本の世界から出ておいで!

咲倉 未来

《本好き令嬢は婚約者の溺愛に気付かない》

 妻を失ったカルツィ伯爵の邸を、古くからの友人であるセフィル伯爵は息子のステファンを連れて訪れた。


「よく来てくれたね。ステファン君も、アリシアとの婚約を受けてくれてありがとう」


「こんにちは。アリシアは部屋にいますか?」


「ああ、最近は具合が優れないと言ってベッドから出てこないんだ。困った子だよ」


「僕はアリシアに挨拶してきますね」


 ステファンは勝手の知った邸に入ると、まっすぐにアリシアの部屋へと歩いていった。


「すまない、エーリク。妻を失ってから良くしてくれたうえに、娘の婚約話まで引き受けてくれて」


「フラン、君と僕の仲じゃないか。これまでも困ったときは助け合ってきただろう?」


「だが、ステファン君の同世代には第一王女殿下や公爵家のご令嬢もいたというのに――」


「はは。一つ年上にはキルヤ公爵のご子息がいるのだから、殿下のお相手は彼が最有力候補だろう。それにステファンはアリシアを気に入っている。いつも遊ぶときは二人で手を繋いでいたじゃないか。アリシアとの婚約話を聞いたとき、あの子の喜びようったらなかった。気にする必要はないよ」


 少しやつれたフランが、これ以上心労を溜め込まないようエーリクは努めて明るく振る舞った。





 ステファンは、アリシアの部屋の前まで辿り着くと、深呼吸して気持ちを落ち着かせた。
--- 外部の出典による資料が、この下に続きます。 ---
(* ===== verification/LightningReFacts.v ===== *)
(** * SegLA layers: correctness of the recompute mode

    The rows of the kernel calls are the computed segments and the sinks of
    the cached ones, in the order of the plan; the program composes every
    request's state from its segments in position order, each of them once,
    and seeds every row with the state before its segment. *)

From stdpp Require Import strings.
From S2P Require Import Prelude PyDict ConvTails ConvTailsFacts GdnMeta GdnMetaFacts GdnForward GdnFacts RopeKV.
From S2P Require Import LightningPlan LightningForward LightningFacts.

(** ** The plan *)

(** The positions of a request that the batch computes. *)
Definition req_positions (b : LBatch) (metas : list RopeMeta) (i : Z) : list Z :=
  let seam := match pyget metas i with Some m => default [] (ro_hit_seam m) | None => [] end in
  sort_Z (concat ((fun '(s, e) => pyrange s e) <$> item_or [] (pb_miss_segments (lb_batch b)) i) ++ concat seam.*2).

(** The rows of the requests before [k]. *)
Definition pos_base (b : LBatch) (metas : list RopeMeta) (k : nat) : Z :=
  len (concat (req_positions b metas <$> seqZ 0 (Z.of_nat k))).

Lemma pos_base_S b metas k : pos_base b metas (S k) = pos_base b metas k + len (req_positions b metas (Z.of_nat k)).
Proof.
  unfold pos_base. replace (Z.of_nat (S k)) with (Z.of_nat k + 1) by lia.
  rewrite seqZ_app by lia. rewrite fmap_app, concat_app, len_app. f_equal.
  rewrite seqZ_cons by lia. cbn. by rewrite app_nil_r.
Qed.

Lemma pos_base_mono b metas i k : (i <= k)%nat -> pos_base b metas i <= pos_base b metas k.
Proof.
  induction 1 as [|k Hle IH]; [done|]. rewrite pos_base_S. pose proof (len_nonneg (req_positions b metas (Z.of_nat k))). lia.
Qed.

(** Numbering distinct positions: a dictionary with one entry each. *)
Lemma number_positions start (l : list Z) : NoDup l ->
  foldl (fun d '(i, pos) => dict_set pos (start + i) d) [] (enumerate l) = (fun '(i, pos) => (pos, start + i)) <$> enumerate l.
Proof.
  intros Hn. induction l as [|x l IH] using rev_ind; [done|]. apply NoDup_app in Hn as (Hn & Hd & _).
  assert (E : enumerate (l ++ [x]) = enumerate l ++ [(len l, x)]).
  { unfold enumerate. rewrite len_app. change (len [x]) with 1. pose proof (len_nonneg l).
    rewrite seqZ_app by lia. rewrite zip_with_app by (rewrite length_seqZ; unfold len; lia).
    done. }
  rewrite E, foldl_app, fmap_app, IH by done. cbn. apply dict_set_fresh, dict_get_None.
  rewrite <- list_fmap_compose. intros Hx. apply list_elem_of_fmap in Hx as ([i y] & Ei & Hin). cbn in Ei. subst x.
  apply (Hd y); [|by left]. rewrite <- (snd_enumerate l). apply list_elem_of_fmap. by exists (i, y).
Qed.

(** The query rows of a request's positions. *)
Definition a2q_ok (lo hi : Z) (d : list (Z * Z)) : Prop := forall p v, dict_get p d = Some v -> lo <= v < hi.

Lemma abs_to_q_index_ok start ms seam : NoDup (sort_Z (concat ((fun '(s, e) => pyrange s e) <$> ms) ++ concat seam.*2)) ->
  let d := abs_to_q_index start ms seam in
  len d = len (sort_Z (concat ((fun '(s, e) => pyrange s e) <$> ms) ++ concat seam.*2)) /\ a2q_ok start (start + len d) d.
Proof.
  intros Hn d. unfold d, abs_to_q_index. set (l := sort_Z _) in *. rewrite number_positions by done.
  assert (El : len ((fun '(i, pos) => (pos, start + i)) <$> enumerate l) = len l).
  { rewrite len_map. unfold enumerate, len. rewrite length_zip_with, length_seqZ. unfold len. lia. }
  split; [done|]. rewrite El. intros p v Hp%dict_get_elem. apply list_elem_of_fmap in Hp as ([i y] & [= -> ->] & Hin).
  assert (Hi : i ∈ (enumerate l).*1) by (apply list_elem_of_fmap; by exists (i, y)).
  rewrite fst_enumerate in Hi. apply elem_of_pyrange in Hi. lia.
Qed.

(** A record's window of query rows. *)
Definition window_ok (hi : Z) (r : MissRec) : Prop :=
  0 <= mr_q_start r /\ mr_q_end r = mr_q_start r + mr_length r /\ mr_q_end r <= hi /\ 0 < mr_length r.

Record PlanC (steps : list Step) (recs : list MissRec) (hi : Z) : Prop := {
  pc_windows : Forall (window_ok hi) recs;
  pc_ids : omap miss_id_of steps = pyrange 0 (len recs);
  pc_steps : Forall (step_ok recs) steps;
}.

Lemma plan_step_rec req_idx seams lo hi d hit_slots miss_slots last_segment pre steps recs cur seg steps' recs' cur' :
  plan_step true req_idx seams (Some d) hit_slots miss_slots last_segment (steps, recs, cur) seg = Ret (steps', recs', cur') ->
  0 <= lo -> a2q_ok lo hi d -> PlanC (pre ++ steps) recs hi ->
  PlanC (pre ++ steps') recs' hi /\
  exists new, steps' = steps ++ new /\ step_seg <$> new = filter (fun x => x.1.1 < x.1.2) [seg].
Proof.
  destruct seg as [[s e] [h|]]; cbn [plan_step]; destruct (Z.leb_spec (e - s) 0) as [Hle|Hgt]; intros E Hlo Hd [Hw Hi Hs].
  - injection E as <- <- <-. split; [done|]. exists []. split; [by rewrite app_nil_r|]. by rewrite filter_cons, decide_False by (cbn; lia).
  - injection E as <- <- <-. rewrite app_assoc. split; [split; [done| |]|].
    + by rewrite omap_app, app_nil_r.
    + apply Forall_app. split; [done|]. by repeat constructor.
    + eexists. split; [done|]. by rewrite filter_cons, decide_True by (cbn; lia).
  - injection E as <- <- <-. split; [done|]. exists []. split; [by rewrite app_nil_r|]. by rewrite filter_cons, decide_False by (cbn; lia).
  - ounfold E. ounfold E0. ounfold E0. destruct (Z.eqb_spec (a1 + 1 - a0) (e - s)) as [El|]; [|done]. injection E0 as <-.
    injection E as <- <- <-. rewrite app_assoc. pose proof (Hd _ _ E1). pose proof (Hd _ _ E2). split; [split|].
    + apply Forall_app. split; [done|]. apply Forall_singleton. unfold window_ok. cbn. lia.
    + rewrite omap_app, Hi, len_app. change (len [_]) with 1. by rewrite pyrange_snoc by apply len_nonneg.
    + apply Forall_app. split; [by eapply Forall_impl; [exact Hs|]; intros; apply step_ok_app|].
      apply Forall_singleton. split; [cbn; lia|]. split; [done|]. eexists. split.
      { unfold len. rewrite Nat2Z.id, lookup_app_r, Nat.sub_diag by lia. reflexivity. }
      by split_and!.
    + eexists. split; [done|]. by rewrite filter_cons, decide_True by (cbn; lia).
Qed.

Lemma window_ok_mono hi hi' r : hi <= hi' -> window_ok hi r -> window_ok hi' r.
Proof. unfold window_ok. lia. Qed.

Lemma plan_steps_rec req_idx seams lo hi d hit_slots miss_slots last_segment pre segs recs cur steps' recs' cur' :
  ofold (plan_step true req_idx seams (Some d) hit_slots miss_slots last_segment) ([], recs, cur) segs = Ret (steps', recs', cur') ->
  0 <= lo -> a2q_ok lo hi d -> PlanC pre recs hi ->
  PlanC (pre ++ steps') recs' hi /\ step_seg <$> steps' = filter (fun x => x.1.1 < x.1.2) segs.
Proof.
  intros E Hlo Hd Hpre.
  set (I := fun k (acc : list Step * list MissRec * Z) => PlanC (pre ++ acc.1.1) acc.1.2 hi /\
    step_seg <$> acc.1.1 = filter (fun x => x.1.1 < x.1.2) (take k segs)).
  assert (HI : I (length segs) (steps', recs', cur')).
  { apply (ofold_inv I _ _ _ _ E).
    - unfold I. cbn. by rewrite app_nil_r.
    - intros k seg [[steps r] c] [[steps1 r1] c1] Hk (H1 & H4) Es. cbn in *.
      destruct (plan_step_rec _ _ _ _ _ _ _ _ _ _ _ _ _ _ _ _ Es Hlo Hd H1) as (G1 & new & -> & G4). unfold I. cbn.
      split; [done|]. by rewrite fmap_app, G4, H4, (take_S_r _ _ _ Hk), filter_app. }
  destruct HI as (H1 & H4). cbn in *. rewrite take_ge in H4 by done. done.
Qed.

(** What the plan gives in the recompute mode. *)
Record plan_rec_ok (b : LBatch) (p : LPlan) : Prop := {
  pr_plan : PlanC (concat (lp_req_plans p)) (lp_miss_records p) (lp_q_cursor p);
  pr_len : length (lp_req_plans p) = Z.to_nat (pb_batch_size (lb_batch b));
  pr_req : forall i steps, lp_req_plans p !! i = Some steps -> step_seg <$> steps = request_segs b (Z.of_nat i);
  pr_a2q : Forall (fun o => forall d q v, o = Some d -> dict_get q d = Some v -> 0 <= v < lp_q_cursor p) (lp_a2q p);
  pr_a2q_len : length (lp_a2q p) = length (lp_req_plans p);
}.

(** Every request comes with its metadata, and computes distinct positions. *)
Definition metas_ok (b : LBatch) (metas : list RopeMeta) : Prop :=
  lb_rope_meta b = Some metas /\ forall i, (i < Z.to_nat (pb_batch_size (lb_batch b)))%nat ->
    is_Some (pyget metas (Z.of_nat i)) /\ NoDup (req_positions b metas (Z.of_nat i)).

Lemma plan_recompute_ok b metas p :
  0 <= pb_batch_size (lb_batch b) -> metas_ok b metas ->
  ofold (plan_request_l true b) (mkLPlan [] [] [] 0) (pyrange 0 (pb_batch_size (lb_batch b))) = Ret p -> plan_rec_ok b p.
Proof.
  intros Hb [Em Hm] E.
  set (I := fun k p => lp_q_cursor p = pos_base b metas k /\ PlanC (concat (lp_req_plans p)) (lp_miss_records p) (lp_q_cursor p) /\
    length (lp_req_plans p) = k /\ (forall i steps, lp_req_plans p !! i = Some steps -> step_seg <$> steps = request_segs b (Z.of_nat i)) /\
    Forall (fun o => forall d q v, o = Some d -> dict_get q d = Some v -> 0 <= v < lp_q_cursor p) (lp_a2q p) /\
    length (lp_a2q p) = k).
  assert (HI : I (length (pyrange 0 (pb_batch_size (lb_batch b)))) p).
  { apply (ofold_inv I _ _ _ _ E); [split_and!; try done; by repeat constructor|].
    intros k x q q' [-> Hk]%lookup_pyrange (H1 & H2 & H3 & H4 & H5 & H6) Ep.
    destruct (Hm k) as [[meta Emeta] Hnd]; [lia|]. unfold plan_request_l in Ep. rewrite Em, Emeta in Ep.
    cbn [fmap option_fmap option_map] in Ep. ounfold Ep. destruct a as [[steps recs] cur]. injection Ep as <-.
    unfold req_positions in Hnd. rewrite Emeta in Hnd.
    destruct (abs_to_q_index_ok (lp_q_cursor q) _ _ Hnd) as [Hdl Hhi]. set (d := abs_to_q_index _ _ _) in *.
    assert (Hl : lp_q_cursor q + len d = pos_base b metas (S k)) by (rewrite Hdl, H1, pos_base_S; unfold req_positions; by rewrite Emeta).
    assert (H0 : 0 <= lp_q_cursor q) by (rewrite H1; apply len_nonneg). pose proof (len_nonneg d).
    assert (Hpre : PlanC (concat (lp_req_plans q)) (lp_miss_records q) (lp_q_cursor q + len d)).
    { destruct H2 as [W1 W2 W3]. split; [|done|done]. eapply Forall_impl; [exact W1|]. intros r. apply window_ok_mono. lia. }
    destruct (plan_steps_rec _ _ _ _ _ _ _ _ _ _ _ _ _ _ _ E0 H0 Hhi Hpre) as (G1 & G4). unfold I. cbn.
    rewrite concat_app, !length_app, H3, H6. cbn. rewrite app_nil_r. split; [done|]. split; [done|]. split; [lia|]. split; [|split; [|lia]].
    - intros i st [Hi|[Hi Ei]]%lookup_app_Some; [by apply H4|].
      apply list_lookup_singleton_Some in Ei as [Ei <-]. assert (i = k) as -> by lia. done.
    - apply Forall_app. split; [|apply Forall_singleton].
      + eapply Forall_impl; [exact H5|]. intros o Ho d' qq v Eo Hv. specialize (Ho d' qq v Eo Hv). lia.
      + intros d' qq v [= <-] Hv. apply Hhi in Hv. lia. }
  destruct HI as (H1 & H2 & H3 & H4 & H5 & H6). split; try done; [|lia]. rewrite H3. unfold pyrange. rewrite length_seqZ. lia.
Qed.

(** ** Rows and program *)

Definition op_row (op : Op) : option Z :=
  match op with SeedLocal r | SeedPoolThenLocal r _ _ _ _ => Some r | _ => None end.

Definition miss_row (i : Z) (rec : MissRec) : PassRow :=
  mkPassRow false i (pyrange (mr_q_start rec) (mr_q_start rec + mr_length rec)) (mr_length rec).

(** The instruction of a step of request [i]. *)
Definition step_op (recs : list MissRec) (rows : list PassRow) (i : Z) (st : Step) (op : Op) : Prop :=
  match st, op with
  | MissStep _ _ _ mid, SeedLocal r => 0 <= r /\ exists rec, recs !! Z.to_nat mid = Some rec /\
      rows !! Z.to_nat r = Some (miss_row i rec)
  | HitStep start _ n h hs seam, SeedPoolThenLocal r _ slot start' n' => 0 <= r /\ dict_get h hs = Some slot /\
      start' = start /\ n' = n /\ is_Some seam /\ exists q, rows !! Z.to_nat r = Some (mkPassRow true i q (len q))
  | HitStep start _ n h hs _, HitPoolOnly slot rid n' start' => dict_get h hs = Some slot /\ rid = i /\ start' = start /\ n' = n
  | _, _ => False
  end.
 先週もその前も。訪れた部屋の中では、表情暗く本を読み続けるアリシアの姿があった。


 母親を亡くす前は、ステファンが来ればパタパタと駆け寄ってきて笑顔で挨拶し、手を繋ぎたがったアリシア。

 兄弟は兄しかいないステファンは、彼女のことを妹のように可愛がっていた。

 けれど母親を亡くしてからは、その瞳は虚ろで笑顔は一度も見たことがない。

 彼女の悲しみは深く、一度父親に無理やりに外に連れ出されたとき、過呼吸で倒れてしまったと聞かされていた。


 とめどなく溢れる悲しみから逃げるように、アリシアは本の世界に入り浸っているのだ。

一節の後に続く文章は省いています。